Come si diceva, uno degli elementi più significativi che emerge dal rapporto
riguarda la difficoltà di conoscere quanti siano realmente i bambini e le
bambine che migrano con le proprie famiglie. Nella prima accoglienza, infatti, i
minorenni ospitati con i propri genitori non sono ancora ufficialmente
tracciabili, rendendo difficile avere un quadro completo del fenomeno. È nella
seconda accoglienza che i dati iniziano a restituire una dimensione più chiara
della loro presenza. Nel 2025 erano infatti 10.334 i minorenni accolti insieme
alla propria famiglia nella rete SAI, pari al 69,7% dei 14.829 minorenni
complessivamente presenti nel sistema. Questi dati confermano che i nuclei
familiari rappresentano una componente strutturale delle migrazioni verso
l’Italia e non un fenomeno occasionale o residuale.
Save the Children ha realizzato una ricerca sul campo tra giugno 2025 e aprile
2026 nei territori di Oulx, Ventimiglia, Trieste, Agrigento, Milano, Roma e
Torino, luoghi che rappresentano punti di arrivo, transito e destinazione dei
percorsi migratori. Sono state integrate analisi quantitative e qualitative
attraverso 48 interviste a famiglie e 20 interviste a stakeholder, raccogliendo
le esperienze dirette di chi vive quotidianamente il sistema di accoglienza e di
chi opera al suo interno. Da questa ricerca emerge un quadro di rischio per i
bambini e le bambine, caratterizzato da un forte divario tra i diritti
formalmente garantiti e la loro effettiva tutela. L’accesso all’istruzione, alla
salute, alla protezione e ai servizi continua infatti a dipendere da procedure
amministrative complesse e carenze strutturali, lasciando molti minori “nascosti
in piena vista”. Anche la capacità di tutelare l’unità familiare, di garantire
un inserimento tempestivo in strutture adeguate, di accompagnare le procedure di
protezione internazionale e di intercettare le diverse vulnerabilità dei nuclei
familiari continua a presentare criticità significative.

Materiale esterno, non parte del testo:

(* ===== verification/BlockVerifier.v ===== *)
(** * Signatures and block verification
    (consensus/core/src/block_verifier.rs, consensus/core/src/block.rs)

    A block from the network is checked before it enters the DAG: epoch, version,
    author, signature, ancestors, the quorum of parents, transaction votes and
    transaction limits.  [verify_block] never panics, and it accepts exactly the
    blocks that are valid in the declarative sense of [block_rules]. *)

From S2P Require Import Prelude BTree Config Block Commit.
Local Open Scope N_scope.
Local Open Scope result_scope.

(** ** Signatures *)

(** [bcs] and the signature scheme of [fastcrypto]; errors are texts. *)
Class Signing : Type := {
  ProtocolKeyPair : Type;
  ProtocolKeySignature : Type;
  bcs_block : Block → bytes + string;
  bcs_intent : N → bytes + string;
  keypair_sign : ProtocolKeyPair → bytes → ProtocolKeySignature;
  signature_to_bytes : ProtocolKeySignature → bytes;
  signature_from_bytes : bytes → ProtocolKeySignature + string;
  pubkey_verify : bytes → bytes → ProtocolKeySignature → option string;
}.

Section Signatures.
Context `{Profile} `{Crypto} `{Signing}.

Definition compute_inner_block_digest (block : Block) : ConsensusResult N :=
  match bcs_block block with
  | inl serialized => Ok (hash serialized)
  | inr e => Err (SerializationFailure e)
  end.

(** The digest in its intent message, serialized. *)
Definition block_message (block : Block) : ConsensusResult bytes :=
  match compute_inner_block_digest block with
  | Ok digest => match bcs_intent digest with
                 | inl message => Ok message
                 | inr e => Err (SerializationFailure e)
                 end
  | Err e => Err e
  end.

Definition compute_block_signature (block : Block) (protocol_keypair : ProtocolKeyPair)
    : ConsensusResult ProtocolKeySignature :=
  match block_message block with
  | Ok message => Ok (keypair_sign protocol_keypair message)
  | Err e => Err e
  end.

Definition verify_block_signature (block : Block) (signature protocol_pubkey : bytes)
    : ConsensusResult unit :=
  match block_message block with
  | Ok message =>
      match signature_from_bytes signature with
      | inl sig => match pubkey_verify protocol_pubkey message sig with
                   | None => Ok tt
                   | Some e => Err (SignatureVerificationFailure e)
                   end
      | inr e => Err (MalformedSignature e)
      end
  | Err e => Err e
  end.

Definition SignedBlock_new (block : Block) (protocol_keypair : ProtocolKeyPair)
    : ConsensusResult SignedBlock :=
  match compute_block_signature block protocol_keypair with
  | Ok signature => Ok (mkSignedBlock block (signature_to_bytes signature))
  | Err e => Err e
  end.

(** [committee.size() - 1] in errors. *)
Definition InvalidAuthorityIndex_at {A} (loc : string) (c : Committee) (index : AuthorityIndex)
    : M (ConsensusResult A) :=
  max ← u64_sub (Committee_size c) 1; Ret (Err (InvalidAuthorityIndex loc index max)).

Definition SignedBlock_verify_signature (block : SignedBlock) (ctx : Context)
    : M (ConsensusResult unit) :=
  let committee := ctx_committee ctx in
  if negb (Committee_is_valid_index committee (b_author block))
  then InvalidAuthorityIndex_at "verifying signature" committee (b_author block)
  else authority ← Committee_authority committee (b_author block);
       Ret (verify_block_signature block (sb_signature block) (Authority_protocol_key authority)).

End Signatures.

(** ** The verifier *)

(** The trait [TransactionVerifier], implemented by the authority. *)
Class TransactionVerifier : Type := {
  verify_batch : BlockRef → list bytes → option string;
  verify_and_vote_batch : BlockRef → list bytes → list TransactionIndex + string;
}.

Record SignedBlockVerifier : Type := mkSignedBlockVerifier {
  bv_context : Context;
  bv_genesis : gset BlockRef;
}.

Definition TransactionIndex_MAX : TransactionIndex := 2 ^ 16 - 1.

Section Verifier.
Context `{Profile} `{Crypto} `{Signing} `{TransactionVerifier}.
Implicit Types v : SignedBlockVerifier.

Definition SignedBlockVerifier_new (ctx : Context) : M SignedBlockVerifier :=
  genesis ← genesis_blocks ctx;
  Ret (mkSignedBlockVerifier ctx (list_to_set (reference <$> genesis))).

Definition max_transaction_vote_targets (ctx : Context) : M N :=
  u64_mul (N.max (pc_gc_depth (ctx_protocol_config ctx)) 1) (Committee_size (ctx_committee ctx)).

Definition version_matches (ctx : Context) (block : Block) : bool :=
  match block with
  | BV1 _ | BV2 _ => negb (pc_enable_v3 (ctx_protocol_config ctx))
  | BV3 _ => pc_enable_v3 (ctx_protocol_config ctx)
  end.

(** The loop over the ancestors: [seen_ancestors] and [parent_stakes]. *)
Fixpoint ancestors_check v (block : Block) (i : N) (seen_ancestors : list bool) (parent_stakes : Stake)
    (ancestors : list BlockRef) : M (ConsensusResult Stake) :=
  let committee := ctx_committee (bv_context v) in
  match ancestors with
  | [] => Ret (Ok parent_stakes)
  | ancestor :: ancestors =>
      if negb (Committee_is_valid_index committee (br_author ancestor))
      then InvalidAuthorityIndex_at "ancestor" committee (br_author ancestor)
      else if ((i =? 0) && negb (br_author ancestor =? b_author block))
              || ((0 <? i) && (br_author ancestor =? b_author block))
      then Ret (Err (InvalidAncestorPosition (b_author block) (br_author ancestor) i))
      else if b_round block <=? br_round ancestor
      then Ret (Err (InvalidAncestorRound (br_round ancestor) (b_round block)))
      else if (br_round ancestor =? GENESIS_ROUND) && negb (bool_decide (ancestor ∈ bv_genesis v))
      then Ret (Err (InvalidGenesisAncestor ancestor))
      else
        seen ← index seen_ancestors (br_author ancestor);
        if seen : bool then Ret (Err (DuplicatedAncestorsAuthority (br_author ancestor)))
        else
          seen_ancestors ← index_update seen_ancestors (br_author ancestor) (λ _, true);
          parent_round ← expect (if 1 <=? b_round block then Some (b_round block - 1) else None) "unwrap";
          parent_stakes ←
            (if br_round ancestor =? parent_round
             then stake ← Committee_stake committee (br_author ancestor); u64_add parent_stakes stake
             else Ret parent_stakes);
          ancestors_check v block (i + 1) seen_ancestors parent_stakes ancestors
  end.

(** [windows(2).any(|pair| pair[0] >= pair[1])]. *)
Fixpoint not_increasing (l : list TransactionIndex) : bool :=
  match l with
  | x :: (y :: _) as rest => (y <=? x) || not_increasing rest
  | _ => false
  end.

Definition transaction_limit (ctx : Context) : TransactionIndex :=
  N.min (pc_max_num_transactions_in_block (ctx_protocol_config ctx))
    (TransactionIndex_MAX - NUM_RESERVED_TRANSACTION_INDICES) mod 2 ^ 16.

Fixpoint votes_check v (block : Block) (vote_targets : gset BlockRef) (votes : list BlockTransactionVotes)
    : M (ConsensusResult unit) :=
  let committee := ctx_committee (bv_context v) in
  let limit := transaction_limit (bv_context v) in
  match votes with
  | [] => Ret (Ok tt)
  | vote :: votes =>
      let target := btv_block_ref vote in
      if bool_decide (target ∈ vote_targets)
      then Ret (Err (InvalidTransactionVotes "vote target appears more than once"))
      else if b_round block <=? br_round target
      then Ret (Err (InvalidTransactionVotes "vote target must have a round less than block round"))
      else if br_round target <=? b_transaction_votes_cutoff_round block
      then Ret (Err (InvalidTransactionVotes "vote target is at or below cutoff round"))
      else if negb (Committee_is_valid_index committee (br_author target))
      then InvalidAuthorityIndex_at "transaction vote block" committee (br_author target)
      else if bool_decide (btv_rejects vote = [])
      then Ret (Err (InvalidTransactionVotes "vote target has no reject indices"))
      else if limit <? N.of_nat (length (btv_rejects vote))
      then Ret (Err (InvalidTransactionVotes "vote target has too many reject indices"))
      else if not_increasing (btv_rejects vote)
      then Ret (Err (InvalidTransactionVotes "reject indices are not strictly increasing"))
      else if from_option (λ reject, limit <=? reject) false (last (btv_rejects vote))
      then Ret (Err (InvalidTransactionVotes "reject index is not below limit"))
      else votes_check v block ({[target]} ∪ vote_targets) votes
  end.

Definition SignedBlockVerifier_check_transaction_votes v (block : Block) : M (ConsensusResult unit) :=
  let transaction_votes := b_transaction_votes block in
  if bool_decide (transaction_votes = []) then Ret (Ok tt)
  else
    vote_target_limit ← max_transaction_vote_targets (bv_context v);
    if vote_target_limit <? N.of_nat (length transaction_votes)
    then Ret (Err (InvalidTransactionVotes "block has too many vote targets"))
    else votes_check v block ∅ transaction_votes.

Fixpoint sizes_check (limit : N) (batch : list bytes) : ConsensusResult unit :=
  match batch with
  | [] => Ok tt
  | t :: batch =>
      if (limit <? N.of_nat (length t)) && (0 <? limit)
      then Err (TransactionTooLarge (N.of_nat (length t)) limit)
      else sizes_check limit batch
  end.

Definition SignedBlockVerifier_check_transactions v (batch : list bytes) : M (ConsensusResult unit) :=
  let config := ctx_protocol_config (bv_context v) in
  _ ←? Ret (sizes_check (pc_max_transaction_size_bytes config) batch);
  let max_num_transactions_limit := pc_max_num_transactions_in_block config in
  if (max_num_transactions_limit <? N.of_nat (length batch)) && (0 <? max_num_transactions_limit)
  then Ret (Err (TooManyTransactions (N.of_nat (length batch)) max_num_transactions_limit))
  else
    let total_transactions_size_limit := pc_max_transactions_in_block_bytes config in
    size ← u64_sum ((λ t, N.of_nat (length t)) <$> batch);
    if (total_transactions_size_limit <? size) && (0 <? total_transactions_size_limit)
    then Ret (Err (TooManyTransactionBytes (N.of_nat (length batch)) total_transactions_size_limit))
    else Ret (Ok tt).

(** The checks after the signature: ancestors, votes and transactions. *)
Definition verify_contents v (block : SignedBlock) : M (ConsensusResult unit) :=
  let ctx := bv_context v in
  let committee := ctx_committee ctx in
  let ancestors := b_ancestors block in
  if Committee_size committee <? N.of_nat (length ancestors)
  then Ret (Err (TooManyAncestors (N.of_nat (length ancestors)) (Committee_size committee)))
  else if bool_decide (ancestors = [])
  then Ret (Err (InsufficientParentStakes 0 (Committee_quorum_threshold committee)))
  else
    parent_stakes ←? ancestors_check v block 0 (replicate (N.to_nat (Committee_size committee)) false) 0
                       ancestors;
    if negb (Committee_reached_quorum committee parent_stakes)
    then Ret (Err (InsufficientParentStakes parent_stakes (Committee_quorum_threshold committee)))
    else
      _ ←? (if pc_enable_v3 (ctx_protocol_config ctx) then
              let cutoff := b_transaction_votes_cutoff_round block in
              if b_round block <=? cutoff
              then Ret (Err (InvalidTransactionVotesCutoff cutoff (b_round block)))
              else SignedBlockVerifier_check_transaction_votes v block
            else Ret (Ok tt));
      SignedBlockVerifier_check_transactions v (b_transactions_data block).

Definition SignedBlockVerifier_verify_block v (block : SignedBlock) : M (ConsensusResult unit) :=
  let ctx := bv_context v in
  let committee := ctx_committee ctx in
  if negb (b_epoch block =? Committee_epoch committee)
  then Ret (Err (WrongEpoch (Committee_epoch committee) (b_epoch block)))
  else if b_round block =? 0 then Ret (Err UnexpectedGenesisBlock)
  else if negb (version_matches ctx block)
  then Ret (Err (UnexpectedBlockVersion
         (if pc_enable_v3 (ctx_protocol_config ctx) then "block is not V3 but v3 is enabled"
          else "block is V3 but v3 is disabled")))
  else if negb (Committee_is_valid_index committee (b_author block))
  then InvalidAuthorityIndex_at "verifying block" committee (b_author block)
  else
    _ ←? SignedBlock_verify_signature block ctx;
    verify_contents v block.

Definition SignedBlockVerifier_vote (block : VerifiedBlock) : ConsensusResult (list TransactionIndex) :=
  match verify_and_vote_batch (reference block) (b_transactions_data block) with
  | inl rejected => Ok rejected
  | inr e => Err (InvalidTransaction e)
  end.

Definition SignedBlockVerifier_verify_and_vote v (block : SignedBlock) (serialized_block : bytes)
    : M (ConsensusResult (VerifiedBlock * list TransactionIndex)) :=
  _ ←? SignedBlockVerifier_verify_block v block;
  let verified_block := VerifiedBlock_new_verified block serialized_block in
  rejected_transactions ←?
    (if pc_transaction_voting_enabled (ctx_protocol_config (bv_context v))
     then Ret (SignedBlockVerifier_vote verified_block)
     else match verify_batch (reference verified_block) (b_transactions_data verified_block) with
          | None => Ret (Ok [])
          | Some e => Ret (Err (InvalidTransaction e))
          end);
  Ret (Ok (verified_block, rejected_transactions)).

End Verifier.
Lemma handle_txs_spec n gs g :
  consumed n gs → fits g →
  ∃ n' o, handle_txs max_bytes max_num n g = Ret (n', o) ∧
    (o = None ∧ consumed n' (gs ++ [g]) ∨ o = Some g ∧ consumed n' gs ∧ ns_transactions n' = ns_transactions n ∧ overflows (ns_transactions n) g).
Proof using Hbytes Hnum.
  intros [Et Ha [Eb Hb] Hn] [Hgn Hgb]. unfold handle_txs. unfold NUM_RESERVED_TRANSACTION_INDICES in Hnum.
  destruct (N.of_nat (length (tg_transactions g)) =? 0) eqn:E0; nbool.
  { assert (tg_transactions g = []) as Eg by (apply nil_length_inv; lia). eexists _, _. split; [done|]. left. split; [done|]. split; [|cbn|done..].
    { cbn. by rewrite bind_app, <- Et, bind_singleton, Eg, app_nil_r. }
    apply Forall2_app; [done|]. constructor; [|done]. split; [done|]. unfold places. by rewrite decide_True. }
  rewrite int_sum_exact by (unfold bytes_of in Hgb; lia). fold (bytes_of (tg_transactions g)). cbn [mbind M_bind]. rewrite (int_add_exact 64 (ns_total_bytes n)) by lia. cbn [mbind M_bind].
  case_match eqn:E1; nbool.
  { eexists _, _. split; [done|]. right. split; [done|]. split; [by split|]. split; [done|]. left. lia. }
  rewrite (int_add_exact 64) by lia. cbn [mbind M_bind]. case_match eqn:E2; nbool.
  { eexists _, _. split; [done|]. right. split; [done|]. split; [by split|]. split; [done|]. right. lia. }
  rewrite !N.mod_small by lia. rewrite (int_add_exact 16) by lia. cbn [mbind M_bind]. eexists _, _. split; [done|]. left. split; [done|]. split; cbn [ns_acks ns_transactions ns_total_bytes].
  - by rewrite bind_app, <- Et, bind_singleton.
  - apply Forall2_app.
    + eapply Forall2_impl; [exact Ha|]. intros g' e [He Hp]. split; [done|]. by apply places_app.
    + constructor; [|done]. split; [done|]. apply places_new; [lia|]. intros Eg. by rewrite Eg in E0.
  - rewrite bytes_of_app. lia.
  - rewrite length_app. lia.
Qed.

Lemma pull_loop_spec n gs pending receiver :
  consumed n gs → Forall fits receiver → (∀ g, pending = Some g → overflows (ns_transactions n) g) →
  ∃ n' pending' receiver' taken, pull_loop max_bytes max_num n pending receiver = Ret (n', pending', receiver') ∧
    consumed n' (gs ++ taken) ∧ option_list pending ++ receiver = taken ++ option_list pending' ++ receiver' ∧
    (pending' = None → receiver' = []) ∧ (is_Some pending → taken = [] ∧ pending' = pending) ∧
    (∀ g, pending' = Some g → overflows (ns_transactions n') g).
Proof using Hbytes Hnum.
  intros Hc Hfit. revert n gs pending Hc. induction Hfit as [|g receiver Hg _ IH]; intros n gs pending Hc Hp.
  { exists n, pending, [], []. rewrite app_nil_r. destruct pending; repeat (split; [done|]); done. }
  destruct pending as [g'|].
  { exists n, (Some g'), (g :: receiver), []. rewrite app_nil_r. repeat (split; [done|]); done. }
  cbn [pull_loop option_list app]. destruct (handle_txs_spec n gs g Hc Hg) as (n1 & o & -> & Ho). cbn [mbind M_bind].
  destruct Ho as [[-> Hc1]|(-> & Hc1 & Etx & Hov)].
  - destruct (IH n1 (gs ++ [g]) None Hc1) as (n2 & p2 & r2 & taken & -> & Hc2 & Heq & Hemp & _ & Hov); [done|].
    exists n2, p2, r2, (g :: taken). rewrite cons_middle, (assoc_L (++)). split; [done|]. split; [done|]. split; [cbn in *; by rewrite Heq|].
    split; [done|]. split; [by intros []|done].
  - destruct (IH n1 gs (Some g) Hc1) as (n2 & p2 & r2 & taken & -> & Hc2 & Heq & Hemp & Hpend & Hov2); [rewrite Etx; by intros ? [= <-]|].
    exists n2, p2, r2, taken. split; [done|]. split; [done|]. split; [exact Heq|]. split; [done|]. split; [by intros []|done].
Qed.

Lemma next_spec t :
  tc_max_transactions_in_block_bytes t = max_bytes → tc_max_num_transactions_in_block t = max_num → Forall fits (waiting t) →
  ∃ t' n taken, TransactionConsumer_next t = Ret (t', ns_transactions n, ns_acks n, ns_limit_reached n) ∧
    consumed n taken ∧ waiting t = taken ++ waiting t' ∧
    t' = mkTransactionConsumer (tc_tx_receiver t') (tc_priority_tx_receiver t') max_bytes max_num (tc_pending_transactions t')
           (tc_block_status_subscribers t) (tc_sent t) ∧
    tc_priority_tx_receiver t' `suffix_of` tc_priority_tx_receiver t ∧ tc_tx_receiver t' `suffix_of` tc_tx_receiver t ∧
    (∀ g, head (waiting t') = Some g → overflows (ns_transactions n) g).
Proof using Hbytes Hnum.
  intros Eb En Hfit. unfold TransactionConsumer_next, waiting in *. rewrite Eb, En. apply Forall_app in Hfit as [Hp [Hpr Hno]%Forall_app].
  set (n0 := mkNextState [] [] 0 AllTransactionsIncluded). assert (consumed n0 []) as H0 by (split; [done|constructor|split; [done|cbn; lia]|cbn; lia]).
  assert (∃ n1, consumed n1 (option_list (tc_pending_transactions t)) ∧
    match tc_pending_transactions t with
    | None => Ret n0
    | Some pending => '(n, dropped) ← handle_txs max_bytes max_num n0 pending;
        match dropped with Some _ => if overflow_checks then Panic (Explicit "Previously pending transaction(s) should fit into an empty block! Dropping") else Ret n | None => Ret n end
    end = Ret n1) as (n1 & Hc1 & ->).
  { destruct (tc_pending_transactions t) as [g|]; [|by exists n0]. apply Forall_cons in Hp as [Hp _].
    destruct (handle_txs_spec n0 [] g H0 Hp) as (n' & o & Hh & Ho). destruct Ho as [[-> Hc]|(_ & _ & _ & Hov)]; [by exists n'; rewrite Hh|].
    exfalso. destruct Hp as [Hp1 Hp2], Hov as [Hov|Hov]; cbn in Hov; lia. }
  cbn [mbind M_bind]. destruct (pull_loop_spec n1 _ None _ Hc1 Hpr) as (n2 & p2 & pr2 & tk2 & -> & Hc2 & Heq2 & Hemp2 & _ & Hov2); [done|].
  cbn [mbind M_bind]. destruct (pull_loop_spec n2 _ p2 _ Hc2 Hno Hov2) as (n3 & p3 & no3 & tk3 & -> & Hc3 & Heq3 & Hemp3 & Hpend3 & Hov3).
  cbn [mbind M_bind]. eexists _, n3, (option_list (tc_pending_transactions t) ++ tk2 ++ tk3). split; [done|]. cbn. cbn in Heq2.
  split; [by rewrite (assoc_L (++))|]. destruct p2 as [g|].
  - destruct (Hpend3 ltac:(by eexists)) as [-> ->]. cbn in Heq3. rewrite Heq2. injection Heq3 as <-. cbn.
    split; [by rewrite app_nil_r, <- !(assoc_L (++))|]. split; [done|]. split; [by exists (tk2 ++ [g]); rewrite <- (assoc_L (++))|]. split; [done|].
    intros g' [= <-]. by apply Hov3.
  - rewrite (Hemp2 eq_refl) in *. rewrite Heq2. cbn in Heq3 |- *. rewrite Heq3, !app_nil_r, <- !(assoc_L (++)).
    split; [done|]. split; [done|]. split; [apply suffix_nil|]. split; [by exists (tk3 ++ option_list p3); rewrite (assoc_L (++))|].
    intros g'. destruct p3 as [g3|]; [|by rewrite (Hemp3 eq_refl)]. intros [= <-]. by apply Hov3.
Qed.
End Next.

(** ** Acknowledgements and statuses *)

Definition status_block (s : BlockStatus) : BlockRef :=
  match s with Sequenced r | GarbageCollected r => r end.

Definition acks_of (sent : list message) : list (oneshot * BlockRef) :=
  omap (λ m, match m with AckSent a r _ => Some (a, r) | StatusSent _ _ => None end) sent.
Definition statuses_of (sent : list message) : list (oneshot * BlockRef) :=
  omap (λ m, match m with StatusSent a s => Some (a, status_block s) | AckSent _ _ _ => None end) sent.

Uno degli elementi più evidenti emersi dalla ricerca riguarda il sistema della
prima accoglienza. Oggi molte famiglie vengono ospitate nei Centri di
Accoglienza Straordinaria (CAS), nei CARA o in altri centri nati come risposta
alle emergenze migratorie. Strutture progettate principalmente per accogliere
adulti soli e che, ancora oggi, non riescono a rispondere adeguatamente ai
bisogni educativi, relazionali e psicologici dei bambini. L’accoglienza diffusa,
che permetterebbe alle famiglie di vivere in contesti più adeguati e di
costruire percorsi di autonomia, continua invece a rappresentare una parte
minoritaria del sistema.
L’analisi di Save the Children evidenzia una limitata disponibilità di posti
nella rete ordinaria di seconda accoglienza (SAI) e una forte dipendenza dal
modello emergenziale. Di conseguenza, strutture nate per ospitare le persone
solo per brevi periodi finiscono spesso per accogliere le famiglie per mesi o
addirittura anni. Le lunghe attese determinate dalla lentezza delle procedure
amministrative e dagli ostacoli burocratici trasformano così quella che dovrebbe
essere una soluzione temporanea in una permanenza prolungata, con conseguenze
importanti sulla qualità della vita dei bambini. Le testimonianze raccolte
raccontano una quotidianità fatta di sovraffollamento, mancanza di privacy,
isolamento e difficoltà ad accedere a servizi adeguati.